### [TO DO]
When a line below contains the word "match", copy that line.

### [EXCERPTED DATA]
-- Opening Marker --
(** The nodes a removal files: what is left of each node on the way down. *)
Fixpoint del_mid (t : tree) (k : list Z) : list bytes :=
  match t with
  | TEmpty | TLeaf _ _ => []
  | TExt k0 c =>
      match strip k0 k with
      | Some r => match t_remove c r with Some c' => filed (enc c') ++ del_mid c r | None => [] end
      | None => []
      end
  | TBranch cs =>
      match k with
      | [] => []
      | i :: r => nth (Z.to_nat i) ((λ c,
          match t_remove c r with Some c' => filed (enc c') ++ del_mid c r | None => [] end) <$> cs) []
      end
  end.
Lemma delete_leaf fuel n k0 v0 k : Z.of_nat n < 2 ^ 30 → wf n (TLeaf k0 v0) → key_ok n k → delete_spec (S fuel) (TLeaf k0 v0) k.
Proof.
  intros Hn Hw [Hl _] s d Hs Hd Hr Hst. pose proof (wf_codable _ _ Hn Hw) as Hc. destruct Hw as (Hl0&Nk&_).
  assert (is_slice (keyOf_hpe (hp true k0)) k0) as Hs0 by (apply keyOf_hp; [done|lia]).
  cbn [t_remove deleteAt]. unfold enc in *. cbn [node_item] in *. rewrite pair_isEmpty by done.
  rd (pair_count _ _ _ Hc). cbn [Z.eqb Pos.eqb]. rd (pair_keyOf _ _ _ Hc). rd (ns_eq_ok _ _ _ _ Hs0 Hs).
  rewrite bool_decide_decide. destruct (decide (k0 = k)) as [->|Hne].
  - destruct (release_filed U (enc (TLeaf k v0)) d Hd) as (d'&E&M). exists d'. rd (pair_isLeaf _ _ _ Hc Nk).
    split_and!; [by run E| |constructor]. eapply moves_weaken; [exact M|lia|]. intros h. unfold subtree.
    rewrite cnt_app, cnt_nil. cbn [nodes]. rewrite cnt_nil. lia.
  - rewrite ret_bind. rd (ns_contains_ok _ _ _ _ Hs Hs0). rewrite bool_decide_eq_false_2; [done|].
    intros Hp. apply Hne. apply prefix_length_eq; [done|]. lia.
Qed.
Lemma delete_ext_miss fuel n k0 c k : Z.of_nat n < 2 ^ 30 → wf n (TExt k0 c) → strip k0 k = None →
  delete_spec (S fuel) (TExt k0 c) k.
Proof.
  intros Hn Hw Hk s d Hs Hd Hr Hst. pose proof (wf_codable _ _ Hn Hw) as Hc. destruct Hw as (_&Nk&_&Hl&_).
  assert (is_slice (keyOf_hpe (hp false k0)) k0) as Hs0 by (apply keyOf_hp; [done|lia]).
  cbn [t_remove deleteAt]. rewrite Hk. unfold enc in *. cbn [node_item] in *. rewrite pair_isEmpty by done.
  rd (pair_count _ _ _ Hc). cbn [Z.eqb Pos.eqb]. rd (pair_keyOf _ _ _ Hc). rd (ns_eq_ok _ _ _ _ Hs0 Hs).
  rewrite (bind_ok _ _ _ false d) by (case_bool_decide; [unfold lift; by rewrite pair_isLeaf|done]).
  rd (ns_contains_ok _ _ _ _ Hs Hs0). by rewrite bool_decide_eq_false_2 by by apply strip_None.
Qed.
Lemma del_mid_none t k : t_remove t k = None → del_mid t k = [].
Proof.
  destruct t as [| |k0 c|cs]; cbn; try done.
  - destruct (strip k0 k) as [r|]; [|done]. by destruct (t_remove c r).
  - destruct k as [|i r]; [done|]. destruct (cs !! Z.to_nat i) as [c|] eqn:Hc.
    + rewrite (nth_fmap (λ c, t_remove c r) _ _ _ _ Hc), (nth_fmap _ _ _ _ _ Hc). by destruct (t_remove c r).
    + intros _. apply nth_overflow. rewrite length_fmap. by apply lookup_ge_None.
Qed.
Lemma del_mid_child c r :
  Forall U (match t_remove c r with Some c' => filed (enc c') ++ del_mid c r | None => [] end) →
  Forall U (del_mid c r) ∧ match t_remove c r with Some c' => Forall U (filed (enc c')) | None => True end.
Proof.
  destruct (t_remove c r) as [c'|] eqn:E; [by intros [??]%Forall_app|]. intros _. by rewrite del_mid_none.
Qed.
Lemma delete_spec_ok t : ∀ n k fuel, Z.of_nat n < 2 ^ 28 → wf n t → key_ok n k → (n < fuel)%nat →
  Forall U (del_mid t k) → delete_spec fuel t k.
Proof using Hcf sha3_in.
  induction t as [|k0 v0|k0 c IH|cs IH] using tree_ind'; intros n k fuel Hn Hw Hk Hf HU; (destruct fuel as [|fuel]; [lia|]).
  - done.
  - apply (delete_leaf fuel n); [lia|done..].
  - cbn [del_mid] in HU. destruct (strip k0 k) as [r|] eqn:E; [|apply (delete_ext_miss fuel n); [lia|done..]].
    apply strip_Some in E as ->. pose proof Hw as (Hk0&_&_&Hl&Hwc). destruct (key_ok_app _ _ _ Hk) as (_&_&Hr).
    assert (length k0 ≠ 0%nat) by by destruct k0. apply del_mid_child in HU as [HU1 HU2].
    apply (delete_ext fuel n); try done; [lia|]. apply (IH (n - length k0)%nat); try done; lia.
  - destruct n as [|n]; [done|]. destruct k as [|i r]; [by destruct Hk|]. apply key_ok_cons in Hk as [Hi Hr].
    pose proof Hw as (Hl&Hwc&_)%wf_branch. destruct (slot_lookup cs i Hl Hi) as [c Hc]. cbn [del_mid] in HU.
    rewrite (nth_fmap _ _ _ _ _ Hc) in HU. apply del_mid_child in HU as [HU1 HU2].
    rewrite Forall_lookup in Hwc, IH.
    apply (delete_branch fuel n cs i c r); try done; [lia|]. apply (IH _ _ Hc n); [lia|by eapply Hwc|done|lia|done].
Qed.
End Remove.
-- Closing Marker --
### [WRITTEN RESPONSE]
  match t with
      match strip k0 k with
      | Some r => match t_remove c r with Some c' => filed (enc c') ++ del_mid c r | None => [] end
      match k with
          match t_remove c r with Some c' => filed (enc c') ++ del_mid c r | None => [] end) <$> cs) []
  Forall U (match t_remove c r with Some c' => filed (enc c') ++ del_mid c r | None => [] end) →
  Forall U (del_mid c r) ∧ match t_remove c r with Some c' => Forall U (filed (enc c')) | None => True end.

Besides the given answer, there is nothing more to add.